NORMAN, Okla. - SouthWest Nanotechnologies Inc., a leading producer of single-wall carbon nanotubes, broke ground today on a $3.9 million manufacturing plant that will enable the company to dramatically increase production.
The 15,000-square-foot facility is being constructed on eight acres at the Norman Business Park. Expected to be completed in spring 2008, the building leaves room for expansion as the company grows.
SWeNT was founded in April 2001 to commercialize nanotube technology developed by Daniel Resasco, professor of chemical engineering at the University of Oklahoma. The company produces carbon nanotubes using a patented catalytic method called CoMoCAT®, which results in selective synthesis of single wall carbon nanotubes and remarkable control of diameter, chirality and purity. The CoMoCAT® brand is widely recognized for its quality and scalability.
When the new facility is fully operational, nanotube production is expected to increase from grams per day to kilograms per day, said SWeNT CEO David Arthur.
“We’re scaling up our process to produce very large quantities of these single-wall nanotubes. Approximately 100 times more product will be manufactured each day at this plant." Arthur said. "As a result, the manufacturing cost for industry standard single-wall carbon nanotubes will drop from nearly $100 per gram today to $2 per gram by 2009."
“I expect us to be the center of the universe for single-wall carbon nanotubes right here in Norman," he added.

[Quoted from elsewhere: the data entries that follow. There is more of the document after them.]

(* ===== verification/Stm32h7.v ===== *)
(** target/stm32h7.c: the STM32 H7 parts, with a flash controller for each of
    their two banks.  A region's extra members are its write parallelism and
    its controller's address. *)

From Stdlib Require Import ZArith Lia String.
From stdpp Require Import base list numbers option gmap.
From S2P Require Import Prelude CLib GdbIf MemManager GdbPacket TargetState Target Platform Command Adiv5 Cortexm FlashDev.

Definition stm32h7_cmd_list : list command :=
  [cmd_entry "erase_mass" "stm32h7_cmd_erase_mass" "Erase entire flash memory";
   cmd_entry "psize" "stm32h7_cmd_psize" "Configure flash write parallelism: (x8|x16|x32|x64(default))";
   cmd_entry "uid" "stm32h7_uid" "Print unique device ID";
   cmd_entry "crc" "stm32h7_crc" "Print CRC of both banks";
   cmd_entry "revision" "stm32h7_cmd_rev" "Returns the Device ID and Revision"].
Definition stm32h7_driver_str : list Z := str "STM32H7".
Definition FLASH_ACR : Z := 0x00.
Definition FLASH_KEYR : Z := 0x04.
Definition FLASH_CR : Z := 0x0c.
Definition FLASH_SR : Z := 0x10.
Definition FLASH_CCR : Z := 0x14.
Definition FLASH_OPTSR : Z := 0x20.
Definition FLASH_CRCCR : Z := 0x50.
Definition FLASH_CRCDATA : Z := 0x5C.
Definition FPEC1_BASE : Z := 0x52002000.
Definition FPEC2_BASE : Z := 0x52002100.
Definition FLASH_SR_BSY : Z := 1.
Definition FLASH_SR_QW : Z := 4.
Definition FLASH_SR_CRC_BUSY : Z := 8.
Definition FLASH_SR_ERROR_READ : Z := 0x7800000.
Definition FLASH_SR_ERROR_MASK : Z := Z.lor 0x6E0000 FLASH_SR_ERROR_READ.
Definition FLASH_CR_LOCK : Z := 1.
Definition FLASH_CR_PG : Z := 2.
Definition FLASH_CR_SER : Z := 4.
Definition FLASH_CR_BER : Z := 8.
Definition FLASH_CR_PSIZE16 : Z := 0x10.
Definition FLASH_CR_START : Z := 0x80.
Definition FLASH_CR_SNB_1 : Z := 0x100.
Definition FLASH_CR_CRC_EN : Z := 0x8000.
Definition FLASH_OPTSR_IWDG1_SW : Z := 0x10.
Definition FLASH_CRCCR_ALL_BANK : Z := 0x80.
Definition FLASH_CRCCR_START_CRC : Z := 0x10000.
Definition FLASH_CRCCR_CLEAN_CRC : Z := 0x20000.
Definition FLASH_CRCCR_CRC_BURST_3 : Z := 0x300000.
Definition KEY1 : Z := 0x45670123.
Definition KEY2 : Z := 0xCDEF89AB.
Definition DBGMCU_IDCODE : Z := 0x5c001000.
Definition DBGMCU_IDC : Z := DBGMCU_IDCODE + 0.
Definition DBGMCU_CR : Z := DBGMCU_IDCODE + 4.
Definition DBGSLEEP_D1 : Z := 1.
Definition D1DBGCKEN : Z := 0x200000.
Definition BANK1_START : Z := 0x08000000.
Definition NUM_SECTOR_PER_BANK : Z := 8.
Definition FLASH_SECTOR_SIZE : Z := 0x20000.
Definition BANK2_START : Z := 0x08100000.
Definition ID_STM32H74x : Z := 0x450.
Definition ID_STM32H7Bx : Z := 0x480.
Definition ID_STM32H72x : Z := 0x483.
Definition sizeof_stm32h7_flash : Z := 56.
Definition regbase (f : target_flash) : Z := extra 1 f.
(** The controller of the bank an address is in. *)
Definition fpec_of (addr : Z) : Z := if BANK2_START <=? addr then FPEC2_BASE else FPEC1_BASE.
Definition stm32h7xx_revisions : list (Z * Z) :=
  [(0x1000, chr "A"); (0x1001, chr "Z"); (0x1003, chr "Y"); (0x2001, chr "X"); (0x2003, chr "V")].
(** The last entry that matches. *)
Definition revision_of (rev_id : Z) : Z := foldl (fun r '(id, c) => if id =? rev_id then c else r) (chr "?") stm32h7xx_revisions.
Definition h7_rams : list (Z * Z) :=
  [(0x00000000, 0x10000); (0x20000000, 0x20000); (0x24000000, 0x80000); (0x30000000, 0x20000); (0x30020000, 0x20000);
   (0x30040000, 0x08000); (0x38000000, 0x10000)].

Section Stm32h7.
Context {D : Type} `{GdbIf D} `{MemIf D} `{ClockIf D} `{Driver D} `{CortexmIf D}.
Notation MW := (M (world D)).
Variable polls : nat.
Implicit Type p : positive.
Local Notation rd32 p a := (target_mem_read32 (Some p) a).
Local Notation wr32 p a v := (target_mem_write32 (Some p) a v).

(** ** Probing and attaching *)
Definition stm32h7_add_flash p (addr length blocksize : Z) : MW unit :=
  new_flash_of sizeof_stm32h7_flash p
    (with_extra [ALIGN_DWORD; fpec_of addr]
       (flash_region addr length blocksize (flash_fns "stm32h7_flash_erase" "stm32h7_flash_write") 2048 0xff)).
Definition stm32h7_attach p : MW bool :=
  let! ok := ci_attach p in
  if negb ok then ret false else
  let! optsr := rd32 p (FPEC1_BASE + FLASH_OPTSR) in
  do! when (negb (flag optsr FLASH_OPTSR_IWDG1_SW)) (tc_printf (Some p) (str "Hardware IWDG running. Expect failure. Set IWDG1_SW!")) in
  do! target_mem_map_free p in
  do! for_each h7_rams (fun '(addr, len) => target_add_ram p addr len) in
  do! stm32h7_add_flash p 0x8000000 0x100000 FLASH_SECTOR_SIZE in
  do! stm32h7_add_flash p 0x8100000 0x100000 FLASH_SECTOR_SIZE in
  ret true.
Definition stm32h7_detach p : MW unit :=
  let! dbg_cr := stored p 0 in
  do! wr32 p DBGMCU_CR dbg_cr in
  ci_detach p.
Definition stm32h7_probe p : MW bool :=
  let! t := load_target p in
  if (idcode t =? ID_STM32H74x) || (idcode t =? ID_STM32H7Bx) || (idcode t =? ID_STM32H72x) then
    do! upd_target p (fun t => set_attach_methods (Fdev "stm32h7_attach") (Fdev "stm32h7_detach") (set_driver stm32h7_driver_str t)) in
    do! target_add_commands p stm32h7_cmd_list stm32h7_driver_str in
    let! h := MemManager_Alloc 4 in
    let! dbg_cr := rd32 p DBGMCU_CR in
    let! h := deref h in
    do! upd_target p (set_storage (Some (h, [dbg_cr]))) in
    do! wr32 p DBGMCU_CR (Z.lor DBGSLEEP_D1 D1DBGCKEN) in
    ret true
  else ret false.

(** ** Flash *)
Definition stm32h7_flash_unlock p (addr : Z) : MW bool :=
  let base := fpec_of addr in
  let! idle := while_busy polls p (base + FLASH_SR) (fun v => flag v FLASH_SR_BSY) in
  match idle with
  | None => ret false
  | Some _ =>
      let! v := rd32 p (base + FLASH_SR) in
      let sr := Z.land v FLASH_SR_ERROR_MASK in
      if negb (sr =? 0) then do! wr32 p (base + FLASH_CCR) sr in ret false else
      let! cr := rd32 p (base + FLASH_CR) in
      do! when (flag cr FLASH_CR_LOCK) (do! wr32 p (base + FLASH_KEYR) KEY1 in wr32 p (base + FLASH_KEYR) KEY2) in
      let! cr := rd32 p (base + FLASH_CR) in
      ret (negb (flag cr FLASH_CR_LOCK))
  end.
Definition sector_cr (psize sector : Z) : Z :=
  Z.lor (Z.lor (psize * FLASH_CR_PSIZE16) FLASH_CR_SER) (u32 (sector * FLASH_CR_SNB_1)).
Definition erase_sector_body p (f : target_flash) (end_sector sector : Z) : MW (Z + Z) :=
  if end_sector <? sector then ret (inr 0) else
  let cr := sector_cr (psize_of f) sector in
  do! wr32 p (regbase f + FLASH_CR) cr in
  do! wr32 p (regbase f + FLASH_CR) (Z.lor cr FLASH_CR_START) in
  do! rd32 p (regbase f + FLASH_CR) in
  do! rd32 p (regbase f + FLASH_SR) in
  let! sr := do_while_busy polls p (regbase f + FLASH_SR) (fun v => flag v (Z.lor FLASH_SR_QW FLASH_SR_BSY)) in
  ret (match sr with
       | None => inr (-1)
       | Some sr => if flag sr FLASH_SR_ERROR_MASK then inr (-1) else inl (sector + 1)
       end).
Definition stm32h7_flash_erase p (f : target_flash) (addr len : Z) : MW Z :=
  let! ok := stm32h7_flash_unlock p addr in
  if negb ok then ret (-1) else
  do! wr32 p (regbase f + FLASH_ACR) 0 in
  let addr := Z.land addr (NUM_SECTOR_PER_BANK * FLASH_SECTOR_SIZE - 1) in
  let start_sector := addr / FLASH_SECTOR_SIZE in
  let end_sector := u32 (addr + len - 1) / FLASH_SECTOR_SIZE in
  iter (S (S (Z.to_nat (end_sector - start_sector)))) (erase_sector_body p f end_sector) start_sector.
Definition stm32h7_flash_write p (f : target_flash) (dest : Z) (src : list Z) : MW Z :=
  let! ok := stm32h7_flash_unlock p dest in
  if negb ok then ret (-1) else
  let cr := psize_of f * FLASH_CR_PSIZE16 in
  do! wr32 p (regbase f + FLASH_CR) cr in
  do! wr32 p (regbase f + FLASH_CR) (Z.lor cr FLASH_CR_PG) in
  do! target_mem_write (Some p) dest src in
  let! sr := while_busy polls p (regbase f + FLASH_SR) (fun v => flag v FLASH_SR_BSY) in
  match sr with
  | None => ret (-1)
  | Some sr =>
      if flag sr FLASH_SR_ERROR_MASK then ret (-1) else
      do! wr32 p (regbase f + FLASH_CR) 0 in
      ret 0
  end.

(** ** Mass erase, both banks at once *)
Definition start_bank p (bank cr : Z) : MW bool :=
  let! ok := stm32h7_flash_unlock p bank in
  if negb ok then ret false else do! wr32 p (fpec_of bank + FLASH_CR) cr in ret true.
(** The spinner goes on from bank to bank; None when the link failed. *)
Definition wait_bank_body p (bank : Z) (spinindex : Z) : MW (Z + option Z) :=
  let! sr := rd32 p (fpec_of bank + FLASH_SR) in
  if flag sr FLASH_SR_QW then
    do! tc_printf (Some p) (spinner spinindex) in
    let! e := target_check_error (Some p) in
    ret (if e : bool then inr None else inl (spinindex + 1))
  else ret (inr (Some spinindex)).
Definition wait_bank p (bank spinindex : Z) : MW (option Z) := iter polls (wait_bank_body p bank) spinindex.
Definition bank_good p (bank : Z) : MW bool :=
  let! sr := rd32 p (fpec_of bank + FLASH_SR) in ret (negb (flag sr FLASH_SR_ERROR_MASK)).
Definition if_bank {A} (c : bool) (dflt : A) (m : MW A) : MW A := if c then m else ret dflt.
Definition erase_banks p (do_bank1 do_bank2 : bool) (cr : Z) : MW bool :=
  let! ok := if_bank do_bank1 true (start_bank p BANK1_START cr) in
  if negb ok then ret false else
  let! ok := if_bank do_bank2 true (start_bank p BANK2_START cr) in
  if negb ok then ret false else
  let! i := if_bank do_bank1 (Some 0) (wait_bank p BANK1_START 0) in
  match i with
  | None => ret false
  | Some i =>
      let! i := if_bank do_bank2 (Some i) (wait_bank p BANK2_START i) in
      match i with
      | None => ret false
      | Some _ =>
          let! ok := if_bank do_bank1 true (bank_good p BANK1_START) in
          if negb ok then ret false else if_bank do_bank2 true (bank_good p BANK2_START)
      end
  end.
Definition stm32h7_cmd_erase p (bank_mask : Z) : MW bool :=
  let! t := load_target p in
  let psize := last_psize "stm32h7_flash_write" ALIGN_DWORD t in
  let cr := Z.lor (Z.lor (psize * FLASH_CR_PSIZE16) FLASH_CR_BER) FLASH_CR_START in
  let! result := erase_banks p (flag bank_mask 1) (flag bank_mask 2) cr in
  do! tc_printf (Some p) nl in
  ret result.
Definition stm32h7_cmd_erase_mass p (argv : list (list Z)) : MW bool :=
  do! tc_printf (Some p) (str "Erasing flash... This may take a few seconds.  ") in
  stm32h7_cmd_erase p 3.

(** ** Other commands *)
Definition stm32h7_uid p (argv : list (list Z)) : MW bool :=
  let! t := load_target p in
  let uid := if idcode t =? ID_STM32H7Bx then 0x08fff800 else 0x1ff1e800 in
  do! tc_printf (Some p) (str "0x") in
  do! for_each [0; 4; 8] (fun i =>
    let! val := rd32 p (uid + i) in
    for_each [24; 16; 8; 0] (fun sh => tc_printf (Some p) (fmt_X 2 (Z.land (Z.shiftr val sh) 0xff)))) in
  do! tc_printf (Some p) nl in
  ret true.
Definition crc_wait_body p (bank : Z) (_ : unit) : MW (unit + Z) :=
  let! sr := rd32 p (fpec_of bank + FLASH_SR) in
  if flag sr FLASH_SR_CRC_BUSY then
    let! e := target_check_error (Some p) in
    ret (if (e : bool) || flag sr FLASH_SR_ERROR_READ then inr (-1) else inl tt)
  else ret (inr 0).
Definition stm32h7_crc_bank p (bank : Z) : MW Z :=
  let! ok := stm32h7_flash_unlock p bank in
  if negb ok then ret (-1) else
  do! wr32 p (fpec_of bank + FLASH_CR) FLASH_CR_CRC_EN in
  let crccr := Z.lor (Z.lor FLASH_CRCCR_CRC_BURST_3 FLASH_CRCCR_CLEAN_CRC) FLASH_CRCCR_ALL_BANK in
  do! wr32 p (fpec_of bank + FLASH_CRCCR) crccr in
  do! wr32 p (fpec_of bank + FLASH_CRCCR) (Z.lor crccr FLASH_CRCCR_START_CRC) in
  iter polls (crc_wait_body p bank) tt.
Definition stm32h7_crc p (argv : list (list Z)) : MW bool :=
  let! r := stm32h7_crc_bank p BANK1_START in
  if negb (r =? 0) then ret false else
  let! crc1 := rd32 p (FPEC1_BASE + FLASH_CRCDATA) in
  let! r := stm32h7_crc_bank p BANK2_START in
  if negb (r =? 0) then ret false else
  let! crc2 := rd32 p (FPEC1_BASE + FLASH_CRCDATA) in
  do! tc_printf (Some p) (str "CRC: bank1 0x" ++ fmt_x 8 crc1 ++ str ", bank2 0x" ++ fmt_x 8 crc2 ++ nl) in
  ret true.
Definition stm32h7_cmd_psize p (argv : list (list Z)) : MW bool :=
  psize_command "stm32h7_flash_write" ALIGN_DWORD (str "usage: monitor psize (x8|x16|x32|x64)" ++ nl) p argv.
Definition device_text (dev_id rev_id : Z) : list (list Z) :=
  if dev_id =? 0x450 then [str "STM32H742/743/753/750" ++ nl; str "Revision " ++ [revision_of rev_id] ++ nl]
  else if dev_id =? 0x480 then [str "STM32H7B3/7A3/7B0" ++ nl]
  else if dev_id =? 0x483 then [str "STM32H723/733/725/735/730" ++ nl]
  else [str "Unknown STM32H7. This driver may not support it!" ++ nl].
Definition stm32h7_cmd_rev p (argv : list (list Z)) : MW bool :=
  let! dbgmcu_idc := rd32 p DBGMCU_IDC in
  do! for_each (device_text (Z.land dbgmcu_idc 0xFFF) (Z.land (Z.shiftr dbgmcu_idc 16) 0xFFFF)) (tc_printf (Some p)) in
  ret true.

Definition stm32h7_device : device D := {|
  dv_attach := fn_table [("stm32h7_attach"%string, stm32h7_attach)];
  dv_detach := fn_table [("stm32h7_detach"%string, stm32h7_detach)];
  dv_command := fn_table [("stm32h7_cmd_erase_mass"%string, stm32h7_cmd_erase_mass); ("stm32h7_cmd_psize"%string, stm32h7_cmd_psize);
                          ("stm32h7_uid"%string, stm32h7_uid); ("stm32h7_crc"%string, stm32h7_crc); ("stm32h7_cmd_rev"%string, stm32h7_cmd_rev)];
  dv_erase := fn_table [("stm32h7_flash_erase"%string, stm32h7_flash_erase)];
  dv_write := fn_table [("stm32h7_flash_write"%string, stm32h7_flash_write)];
  dv_done _ := None |}.
End Stm32h7.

SWeNT’s target markets include displays (transparent electrodes, field emission panels), military and aerospace (nanocomposite fibers, sensors, stealth coatings), energy (quantum wires, fuel cells, photovoltaics), medicine (biosensors, cancer treatment, drug delivery systems), automotive (conductive plastics) and semiconductors (molecular interconnects, organic semiconductors). Combined, these markets represent a multi-billion dollar market opportunity for carbon nanotubes.